*** Dataset records ***

(** * Antora content pipeline: page ids, URLs, the content catalog,
      the aggregate and the page composer

    A shallow embedding of the JavaScript sources, with the properties of
    the specification proved about it.

    JavaScript values are modelled as follows.  A property that may be
    [undefined] is an [option string]; an object used as a dictionary is a
    [gmap] keyed by strings; [File] objects live in a store and are referred
    to by their location, so that two references to one object stay one
    object; a method of the catalog is a computation over the store and the
    catalog, which either returns a value or throws. *)

From Stdlib Require Import ZArith QArith Lia Ascii String.
From stdpp Require Import gmap strings list sorting.

Local Open Scope Z_scope.

(** ** JavaScript strings *)

Module JS.

(** A value that is a string or [undefined]. *)
Definition value := option string.

(** Truthiness of a string or [undefined]: the empty string and
    [undefined] are falsy. *)
Definition truthy (v : value) : bool :=
  match v with
  | Some s => negb (String.eqb s "")
  | None => false
  end.

(** [a || b] on such values. *)
Definition orElse (a b : value) : value := if truthy a then a else b.

(** Conversion to string, as done by a template literal or by [+]. *)
Definition str (v : value) : string := default "undefined" v.

(** [a === b]. *)
Definition strictEq (a b : value) : bool := bool_decide (a = b).

(** [v === 'lit']. *)
Definition isStr (v : value) (lit : string) : bool := bool_decide (v = Some lit).

(** [s.startsWith(p)], returning the rest of [s] after [p]. *)
Fixpoint stripPrefix (p s : string) : option string :=
  match p, s with
  | EmptyString, _ => Some s
  | String a p', String b s' => if Ascii.eqb a b then stripPrefix p' s' else None
  | String _ _, EmptyString => None
  end.

Definition startsWith (s p : string) : bool := bool_decide (is_Some (stripPrefix p s)).

(** [s.indexOf(p)], [-1] when [p] does not occur. *)
Fixpoint indexOfFrom (p s : string) (i : Z) : Z :=
  match stripPrefix p s with
  | Some _ => i
  | None =>
      match s with
      | EmptyString => -1
      | String _ s' => indexOfFrom p s' (i + 1)
      end
  end.

Definition indexOf (s p : string) : Z := indexOfFrom p s 0.

Fixpoint take (n : nat) (s : string) : string :=
  match n, s with
  | S n', String a s' => String a (take n' s')
  | _, _ => EmptyString
  end.

Fixpoint drop (n : nat) (s : string) : string :=
  match n, s with
  | S n', String _ s' => drop n' s'
  | _, _ => s
  end.

(** [s.substr(start)] and [s.substr(start, len)] for [start >= 0]; a
    negative [len] gives the empty string. *)
Definition substrFrom (s : string) (start : Z) : string := drop (Z.to_nat start) s.
Definition substr (s : string) (start len : Z) : string :=
  take (Z.to_nat len) (drop (Z.to_nat start) s).

Definition len (s : string) : Z := Z.of_nat (String.length s).

(** [s.split(c)] for a one-character separator. *)
Fixpoint splitGo (c : ascii) (cur : string) (s : string) : list string :=
  match s with
  | EmptyString => [String.rev cur]
  | String a s' =>
      if Ascii.eqb a c then String.rev cur :: splitGo c EmptyString s'
      else splitGo c (String a cur) s'
  end.

Definition split (s : string) (c : ascii) : list string := splitGo c EmptyString s.

(** [l.join(sep)]; an [undefined] element is joined as the empty string. *)
Fixpoint join (sep : string) (l : list string) : string :=
  match l with
  | [] => ""
  | [x] => x
  | x :: l' => x +:+ sep +:+ join sep l'
  end.

Definition joinValues (sep : string) (l : list value) : string :=
  join sep (map (default "") l).

End JS.

(** ** Regular expressions

    A backtracking matcher with capture groups, for the fragment of
    JavaScript regular expressions that [PAGE_ID_RX] is written in.  The
    matcher tries the alternatives in the order the JavaScript engine does:
    a greedy quantifier takes as much as it can and gives back one character
    at a time, a lazy one takes as little as it can, an optional group is
    tried before it is skipped. *)

Module Regex.

Inductive re :=
| Bol                                  (* ^ *)
| Eol                                  (* $ *)
| Lit (s : string)                     (* literal text *)
| Plus (p : ascii → bool)              (* [class]+ *)
| PlusLazy (p : ascii → bool)          (* [class]+? *)
| Seq (a b : re)
| Opt (a : re)                         (* (?:a)? *)
| Group (n : nat) (a : re).            (* n-th capture group *)

(** The captures: group number to captured text; a group that did not
    take part in the match is absent ([undefined]). *)
Abbreviation captures := (gmap nat string).

(** A position in the input: the number of characters consumed and what
    is left. *)
Definition pos := (nat * string)%type.

Definition cont := pos → captures → option captures.

Section Loops.
Variable p : ascii → bool.

(** [class]* greedy from position [(i, s)], then [k]. *)
Fixpoint starGreedy (s : string) (i : nat) (c : captures) (k : cont) : option captures :=
  match s with
  | String a s' =>
      if p a then
        match starGreedy s' (S i) c k with
        | Some r => Some r
        | None => k (i, s) c
        end
      else k (i, s) c
  | EmptyString => k (i, s) c
  end.

(** [class]*? lazy from position [(i, s)], then [k]. *)
Fixpoint starLazy (s : string) (i : nat) (c : captures) (k : cont) : option captures :=
  match k (i, s) c with
  | Some r => Some r
  | None =>
      match s with
      | String a s' => if p a then starLazy s' (S i) c k else None
      | EmptyString => None
      end
  end.
End Loops.

Section Exec.

Fixpoint exec (r : re) (at_ : pos) (c : captures) (k : cont) : option captures :=
  match r with
  | Bol => if bool_decide (at_.1 = 0%nat) then k at_ c else None
  | Eol => if bool_decide (at_.2 = "") then k at_ c else None
  | Lit l =>
      match JS.stripPrefix l at_.2 with
      | Some s' => k ((at_.1 + String.length l)%nat, s') c
      | None => None
      end
  | Plus p =>
      match at_.2 with
      | String a s' => if p a then starGreedy p s' (S at_.1) c k else None
      | EmptyString => None
      end
  | PlusLazy p =>
      match at_.2 with
      | String a s' => if p a then starLazy p s' (S at_.1) c k else None
      | EmptyString => None
      end
  | Seq a b => exec a at_ c (λ at' c', exec b at' c' k)
  | Opt a =>
      match exec a at_ c k with
      | Some r => Some r
      | None => k at_ c
      end
  | Group n a =>
      exec a at_ c
        (λ at' c', k at' (<[n := JS.take (at'.1 - at_.1)%nat at_.2]> c'))
  end.
End Exec.
Lemma areaRun_stopped evs : forall a,
  let c := reelsFinishedSpinningCount a in
  let n := length (reels a) in
  reelsFinishedSpinningCount (areaRun reelStartSpinning reelStopSpinning a evs) =
    (c + stops evs)%nat
  /\ countEvent allStoppedSpinning
       (emitted (areaRun reelStartSpinning reelStopSpinning a evs)) =
     (countEvent allStoppedSpinning (emitted a)
      + if ((c <? n) && (n <=? c + stops evs))%nat%bool then 1 else 0)%nat.
Proof.
  induction evs as [|e evs IH]; intro a; cbv zeta.
  - unfold stops; simpl. split; [lia|].
    destruct (Nat.ltb_spec (reelsFinishedSpinningCount a) (length (reels a)));
      destruct (Nat.leb_spec (length (reels a)) (reelsFinishedSpinningCount a + 0));
      simpl; lia.
  - unfold areaRun in *. simpl fold_left.
    destruct (IH (areaStep reelStartSpinning reelStopSpinning a e)) as [E1 E2].
    rewrite E1, E2, areaStep_length.
    destruct (areaStep_stopped a e) as [-> ->].
    unfold stops. cbn [filter].
    generalize (reelsFinishedSpinningCount a) (length (reels a))
               (countEvent allStoppedSpinning (emitted a)).
    intros c n k.
    destruct (isReelStopped e); cbn [length andb].
    + generalize (length (filter isReelStopped evs)). intro m.
      split; [lia|].
      destruct (Nat.eqb_spec (S c) n);
      repeat match goal with
        | |- context [Nat.ltb ?x ?y] => destruct (Nat.ltb_spec x y)
        | |- context [Nat.leb ?x ?y] => destruct (Nat.leb_spec x y)
        end; cbn [andb]; lia.
    + rewrite !Nat.add_0_r. split; reflexivity.
Qed.
Definition _aggregate_extraction_results (extraction_results : list (pyval * list pydict))
    (website_type : WebsiteType) (original_query : pystr) : result pydict :=
  let aggregated : pydict := ∅ in
  let aggregated :=
    match er_lookup "specs" extraction_results with
    | Some results =>
        <[py "caracteristiques_techniques" := PDict (foldl specs_merge ∅ results)]> aggregated
    | None => aggregated
    end in
  aggregated ←
    match er_lookup "review" extraction_results with
    | Some results => aggregate_review results aggregated
    | None => Ok aggregated
    end;
  aggregated ←
    match er_lookup "pricing" extraction_results with
    | Some results => aggregate_pricing results aggregated
    | None => Ok aggregated
    end;
  aggregated ←
    match er_lookup "product_list" extraction_results with
    | Some results => aggregate_product_list results aggregated
    | None => Ok aggregated
    end;
  let aggregated :=
    match er_lookup "general" extraction_results with
    | Some results =>
        let general_info := merge_general results in
        if bool_decide (general_info = ∅) then aggregated
        else <[py "informations_generales" := PDict general_info]> aggregated
    | None => aggregated
    end in
  Ok aggregated.

(** For every content type, in the order of the groups: its prompt, its
    results, and an entry of [extraction_results] when there is a result. *)
Definition extract_all (llm_provider : LLMProvider) (website_type : WebsiteType)
    (original_query : pystr) (chunks_by_type : list (pyval * list (pystr * ChunkAnalysis)))
    : result (list (pyval * list pydict)) :=
  for_each
    (λ extraction_results '(content_type, chunk_list),
       let specialized_prompt :=
         _create_specialized_extraction_prompt content_type website_type original_query in
       type_results ← extract_type_results llm_provider specialized_prompt chunk_list;
       match type_results with
       | [] => Ok extraction_results
       | _ :: _ => Ok (extraction_results ++ [(content_type, type_results)])
       end)
    chunks_by_type [].

Definition extract_from_prioritized_chunks (chunks : list pystr)
    (analyses : list ChunkAnalysis) (website_type : WebsiteType) (original_query : pystr)
    (llm_provider : LLMProvider) (max_chunks : option Z) : result pydict :=
  let sorted_analyses := prioritized analyses max_chunks in
  chunks_by_type ← group_by_content_type chunks sorted_analyses;
  extraction_results ← extract_all llm_provider website_type original_query chunks_by_type;
  _aggregate_extraction_results extraction_results website_type original_query.

(** *** The entry point *)

Definition enhanced_extract_data_from_chunks (chunks : list pystr) (query : pystr)
    (llm_provider : LLMProvider) (url : pystr) (max_workers max_chunks_per_type : Z)
    : result pydict :=
  let content_sample := str_join (py " ") (take 3 chunks) in
  website_type ← detect_website_type url content_sample;
  analyses ← analyze_chunks_first_pass chunks website_type llm_provider query;
  extract_from_prioritized_chunks chunks analyses website_type query llm_provider
    (Some (max_chunks_per_type * 4)%Z).

End Extractor.

(** ** Length-based chunking *)

Module Chunker.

***

Aim of the task:
Quote the data above from the line containing "None => false" to the line containing "(** [s.substr(start)] and", inclusive, and stop.

Output:
  | None => false
  end.

(** [a || b] on such values. *)
Definition orElse (a b : value) : value := if truthy a then a else b.

(** Conversion to string, as done by a template literal or by [+]. *)
Definition str (v : value) : string := default "undefined" v.

(** [a === b]. *)
Definition strictEq (a b : value) : bool := bool_decide (a = b).

(** [v === 'lit']. *)
Definition isStr (v : value) (lit : string) : bool := bool_decide (v = Some lit).

(** [s.startsWith(p)], returning the rest of [s] after [p]. *)
Fixpoint stripPrefix (p s : string) : option string :=
  match p, s with
  | EmptyString, _ => Some s
  | String a p', String b s' => if Ascii.eqb a b then stripPrefix p' s' else None
  | String _ _, EmptyString => None
  end.

Definition startsWith (s p : string) : bool := bool_decide (is_Some (stripPrefix p s)).

(** [s.indexOf(p)], [-1] when [p] does not occur. *)
Fixpoint indexOfFrom (p s : string) (i : Z) : Z :=
  match stripPrefix p s with
  | Some _ => i
  | None =>
      match s with
      | EmptyString => -1
      | String _ s' => indexOfFrom p s' (i + 1)
      end
  end.

Definition indexOf (s p : string) : Z := indexOfFrom p s 0.

Fixpoint take (n : nat) (s : string) : string :=
  match n, s with
  | S n', String a s' => String a (take n' s')
  | _, _ => EmptyString
  end.

Fixpoint drop (n : nat) (s : string) : string :=
  match n, s with
  | S n', String _ s' => drop n' s'
  | _, _ => s
  end.

(** [s.substr(start)] and [s.substr(start, len)] for [start >= 0]; a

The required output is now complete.